Nada más llegar a bordo, hizo subir a Padar, cuyo
prao
navegaba constantemente por delante de la entrada de la bahía a la espera de órdenes. Mati y Kammamuri se habían unido a ellos.
—Malas noticias, ¿verdad, señor Yáñez? —dijo el indio.
—En efecto, no son muy satisfactorias. Pero el fondo de mi saco guarda siempre alguna sorpresa extraordinaria que lo arregla todo.
—¿Iréis a Pontianak?
—¿Yo? Estás loco, Kammamuri. Será el capitán el que irá prisionero a la bahía de Gaya: así hará compañía al verdadero cónsul inglés.
—¿Y cómo os lo quitaréis de encima?
—Mediante un golpe que, ya te lo digo desde ahora, será magnífico. Cuando estemos en alta mar, nos apoderaremos de todos los cipayos holandeses y de su capitán y los enviaremos a bordo del
prao
de Padar para que los lleve a lugar seguro.
Una chalupa tripulada por el capitán y los cipayos holandeses, que se habían puesto unos flamantes uniformes con adornos de oro para ser admirados por la tripulación del señor embajador, abordó el yate. Yáñez, advertido inmediatamente, subió a cubierta y se dirigió al encuentro del holandés, diciéndole cortés mente:
—Sed bienvenido a bordo de mi yate.
—Gracias —respondió ásperamente el capitán, fingiendo no ver la mano que tendía el portugués—. Poseéis una bella nave, milord. Y espléndidamente armada.
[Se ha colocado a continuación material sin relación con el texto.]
(* ===== verification/Search.v ===== *)
(** * The catalog search and the upload filter (src/app.py)

    [catalog] (lines 199-207) filters the books with
    [Book.title.ilike(f"%{q}%") | Book.author.ilike(...) |
    Book.genre.ilike(...)].  On SQLite, SQLAlchemy compiles [ilike] to
    [lower(x) LIKE lower(pattern)], and [q] goes into the pattern as
    typed: its [%] and [_] are wildcards too.  [like_match] is SQLite's
    LIKE on ASCII text (no escape character is declared); the reference
    it is compared with is Python's substring test [q in s] on lowered
    text ([contains]).  [allowed_file] (lines 42-43) checks the extension
    of an uploaded picture's file name. *)

From Stdlib Require Import Ascii.
From S2P Require Import Prelude Model Forms.

Open Scope bookstore_scope.

(** ** LIKE patterns *)

(** [f s'] for some suffix [s'] of [s] (the empty suffix included). *)
Fixpoint any_suffix (f : string -> bool) (s : string) : bool :=
  f s || match s with EmptyString => false | String _ rest => any_suffix f rest end.

(** [lower(s) LIKE lower(p)]: [%] matches any run of characters, [_]
    any one character, any other character itself up to ASCII case. *)
Fixpoint like_match (p s : string) : bool :=
  match p with
  | EmptyString => match s with EmptyString => true | String _ _ => false end
  | String c p' =>
      if Ascii.eqb c "%"%char then any_suffix (like_match p') s
      else match s with
           | EmptyString => false
           | String d s' =>
               (Ascii.eqb c "_"%char || Ascii.eqb (lower_char c) (lower_char d)) && like_match p' s'
           end
  end.

(** [f"%{q}%"] *)
Definition contains_pattern (q : string) : string := String "%" (q ++ "%").

(** Python's [q in s]. *)
Definition contains (q s : string) : bool := any_suffix (String.prefix q) s.

(** [q] has no LIKE wildcard. *)
Fixpoint wildcard_free (q : string) : bool :=
  match q with
  | EmptyString => true
  | String c rest =>
      negb (Ascii.eqb c "%"%char) && negb (Ascii.eqb c "_"%char) && wildcard_free rest
  end.

(** ** The catalog *)

Definition book_matches (q : string) (b : Book.t) : bool :=
  let pat := contains_pattern q in
  like_match pat (Book.title b) || like_match pat (Book.author b) || like_match pat (Book.genre b).

(** [GET /catalog?q=...]: the books shown ([.all()] has no [ORDER BY],
    so the result is a set of rows). *)
Definition catalog (sess : option nat) (q_arg : option string) : handler (gmap nat Book.t) :=
  user <- login_required sess ;;
  s <- getS ;;
  let q := form_str q_arg "" in
  if String.eqb q "" then retS (books s)
  else retS (filter (fun kv : nat * Book.t => book_matches q kv.2 = true) (books s)).

(** ** Uploads *)

Definition ALLOWED_EXTENSIONS : list string := ["png"; "jpg"; "jpeg"; "gif"].

(** [filename.rsplit('.', 1)] when ['.' in filename]: the text before
    and after the last dot. *)
Fixpoint rsplit_dot (s : string) : option (string * string) :=
  match s with
  | EmptyString => None
  | String c rest =>
      match rsplit_dot rest with
      | Some (b, e) => Some (String c b, e)
      | None => if Ascii.eqb c "."%char then Some (EmptyString, rest) else None
      end
  end.

(** [allowed_file(filename)] *)
Definition allowed_file (filename : string) : bool :=
  match rsplit_dot filename with
  | Some (_, ext) => bool_decide (py_lower ext ∈ ALLOWED_EXTENSIONS)
  | None => false
  end.

Fixpoint has_dot (s : string) : bool :=
  match s with
  | EmptyString => false
  | String c rest => Ascii.eqb c "."%char || has_dot rest
  end.

(** Book fields that contain [q], ignoring ASCII case. *)
Definition book_contains (q : string) (b : Book.t) : bool :=
  contains (py_lower q) (py_lower (Book.title b)) ||
  contains (py_lower q) (py_lower (Book.author b)) ||
  contains (py_lower q) (py_lower (Book.genre b)).

(** ** Lemmas on patterns *)

Lemma any_suffix_ext f g s : (forall t, f t = g t) -> any_suffix f s = any_suffix g s.
Proof. intros Hfg. induction s as [|c s IH]; simpl; by rewrite Hfg, ?IH. Qed.

Lemma any_suffix_py_lower f s :
  any_suffix f (py_lower s) = any_suffix (fun t => f (py_lower t)) s.
Proof. induction s as [|c s IH]; simpl; [done|]. by rewrite IH. Qed.

(** A trailing [%] matches the empty rest. *)
Lemma like_match_percent s : any_suffix (like_match "") s = true.
Proof. induction s as [|c s IH]; simpl; [done|]. done. Qed.

Lemma prefix_cons a b p s :
  String.prefix (String a p) (String b s) = Ascii.eqb a b && String.prefix p s.
Proof.
  simpl. destruct (ascii_dec a b) as [->|Hne]; [by rewrite Ascii.eqb_refl|].
  destruct (Ascii.eqb_spec a b); [congruence|done].
Qed.

(** A wildcard-free [q] followed by [%] is a case-insensitive prefix test. *)
Lemma like_match_prefix q s :
  wildcard_free q = true -> like_match (q ++ "%") s = String.prefix (py_lower q) (py_lower s).
Proof.
  revert s. induction q as [|c q IH]; intros s Hq.
  - transitivity true; [apply like_match_percent|by destruct (py_lower s)].
  - simpl in Hq. apply andb_true_iff in Hq as [Hc Hq]. apply andb_true_iff in Hc as [H1 H2].
    apply negb_true_iff in H1, H2. simpl. rewrite H1.
    destruct s as [|d s]; [done|]. cbn [py_lower]. rewrite prefix_cons. simpl.
    by rewrite H2, IH.
Qed.

(** ** Theorems *)

(** For a search text without [%] or [_], the LIKE pattern [%q%] is
    Python's case-insensitive substring test. *)
Lemma like_match_contains q s :
  wildcard_free q = true -> like_match (contains_pattern q) s = contains (py_lower q) (py_lower s).
Proof.
  intros Hq. unfold contains_pattern, contains. simpl.
  rewrite any_suffix_py_lower. apply any_suffix_ext. intros t. by apply like_match_prefix.
Qed.

Lemma has_dot_rsplit_None s : rsplit_dot s = None <-> has_dot s = false.
Proof.
  induction s as [|c s IH]; simpl; [done|].
  destruct (rsplit_dot s) as [[b e]|]; destruct (Ascii.eqb c "."%char); simpl.
  - split; [done|]. intros; exfalso; done.
  - split; [done|]. intros H. by apply IH in H.
  - split; done.
  - by rewrite <- IH.
Qed.

(** [rsplit('.', 1)] splits at the last dot. *)
Lemma rsplit_dot_spec s b e :
  rsplit_dot s = Some (b, e) <-> s = (b ++ String "." e)%string /\ has_dot e = false.
Proof.
  split.
  - revert b. induction s as [|c s IH]; intros b; simpl; [done|].
    destruct (rsplit_dot s) as [[b' e']|] eqn:Hs.
    + intros [= <- <-]. destruct (IH b' eq_refl) as [-> He]. done.
    + destruct (Ascii.eqb_spec c "."%char) as [->|]; [|done]. intros [= <- <-].
      split; [done|]. by apply has_dot_rsplit_None.
  - intros [-> He]. induction b as [|c b IH]; simpl.
    + apply has_dot_rsplit_None in He. by rewrite He.
    + by rewrite IH.
Qed.

(** C38: a logged-in user's search with a text [q] that is not empty
    and has no [%] or [_] shows exactly the books whose title, author or
    genre contains [q], ignoring ASCII case. *)
Theorem catalog_search_spec sess uid cu q s :
  current_user s sess = Some (uid, cu) -> q <> "" -> wildcard_free q = true ->
  catalog sess (Some q) s =
    inr (filter (fun kv : nat * Book.t => book_contains q kv.2 = true) (books s), s).
Proof.
  intros Hcu Hq Hw. unfold catalog, login_required. unfold_st. rewrite Hcu. cbn.
  destruct (String.eqb_spec q "") as [->|_]; [done|].
  do 3 f_equal. apply map_filter_strong_ext. intros i x. simpl.
  unfold book_matches, book_contains. by rewrite !like_match_contains.
Qed.

Lemma catalog_search_spec_witness :
  catalog (Some 2%nat) (Some "KNUTH") demo_store =
    inr (<[3%nat:=taocp]> ∅, demo_store).
Proof. rewrite (catalog_search_spec _ 2%nat alice); [vm_compute; reflexivity|done..]. Defined.

Lemma any_suffix_self f s : f s = true -> any_suffix f s = true.
Proof. intros H. destruct s; simpl; by rewrite H. Qed.

(** The pattern of a search for [%] is [%%%]: it matches every text. *)
Lemma like_match_percent_all s : like_match (contains_pattern "%") s = true.
Proof.
  change (any_suffix (like_match "%%") s = true). apply any_suffix_self.
  change (any_suffix (like_match "%") s = true). apply any_suffix_self.
  apply like_match_percent.
Qed.

(** The pattern of a search for [_] is [%_%]: it matches every
    non-empty text. *)
Lemma like_match_underscore s : like_match (contains_pattern "_") s = negb (String.eqb s "").
Proof.
  destruct s as [|c s]; [done|]. transitivity true; [|done].
  change (any_suffix (like_match "_%") (String c s) = true). apply any_suffix_self.
  apply like_match_percent.
Qed.

(** C39: the search text goes into the LIKE pattern unescaped: for any
    logged-in user and any catalog, a search for "%" shows every book
    and a search for "_" every book with a non-empty title, author or
    genre, whether or not any of them contains the character. *)
Theorem catalog_search_wildcards sess uid cu s :
  current_user s sess = Some (uid, cu) ->
  catalog sess (Some "%") s = inr (books s, s) /\
  catalog sess (Some "_") s =
    inr (filter (fun kv : nat * Book.t =>
                   negb (String.eqb (Book.title kv.2) "") ||
                   negb (String.eqb (Book.author kv.2) "") ||
                   negb (String.eqb (Book.genre kv.2) "") = true) (books s), s).
Proof.
  intros Hcu. unfold catalog, login_required. unfold_st. rewrite Hcu. cbn. split.
  - do 2 f_equal. apply map_filter_id. intros i b _. simpl.
    unfold book_matches. by rewrite like_match_percent_all.
  - do 2 f_equal. apply map_filter_ext. intros i b _. simpl.
    unfold book_matches. by rewrite !like_match_underscore.
Qed.

(** Witness of C39: on the demo catalog both searches show all four
    books, none of which has [%] or [_] in its title, author or genre. *)
Lemma catalog_search_wildcards_witness :
  catalog (Some 2%nat) (Some "_") demo_store = inr (books demo_store, demo_store) /\
  catalog (Some 2%nat) (Some "%") demo_store = inr (books demo_store, demo_store) /\
  map_Forall (fun _ b => book_contains "_" b = false /\ book_contains "%" b = false)
    (books demo_store).
Proof.
  destruct (catalog_search_wildcards (Some 2%nat) 2%nat alice demo_store) as [Hp Hu];
    [reflexivity|].
  split; [rewrite Hu; vm_compute; reflexivity|]. split; [exact Hp|decide_by_eval].
Defined.


(** A file name passes [allowed_file] exactly when it has a dot
    and the text after its last dot, lowercased, is png, jpg, jpeg or
    gif. *)
Lemma allowed_file_spec f :
  allowed_file f = true <->
  exists b e, f = (b ++ String "." e)%string /\ has_dot e = false /\
    py_lower e ∈ ALLOWED_EXTENSIONS.
Proof.
  unfold allowed_file. split.
  - destruct (rsplit_dot f) as [[b e]|] eqn:Hf; [|done]. intros Hin%bool_decide_eq_true_1.
    apply rsplit_dot_spec in Hf as [-> He]. eauto.
  - intros (b & e & Hf & He & Hin). rewrite (proj2 (rsplit_dot_spec f b e) (conj Hf He)).
    by apply bool_decide_eq_true_2.
Qed.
—Y, sobre todo, muy rápida. Desafío a todos los
praos
de Malasia a perseguirme y alcanzarme. ¿Queréis que zarpemos?
—Hagámoslo.
Se ponía el sol. Grupos de
praos,
con sus altísimas velas de abigarrados colores desplegadas a la brisa, entraban en el puerto, maniobrando con esa habilidad que distingue a los marineros malayos. Un gran junco procedente de los puertos de China, de formas toscas y pesadas y velas hechas de mimbres entretejidos, que quién sabe por qué milagro había evitado los ataques de los piratas bornéanos, avanzaba balanceándose suavemente.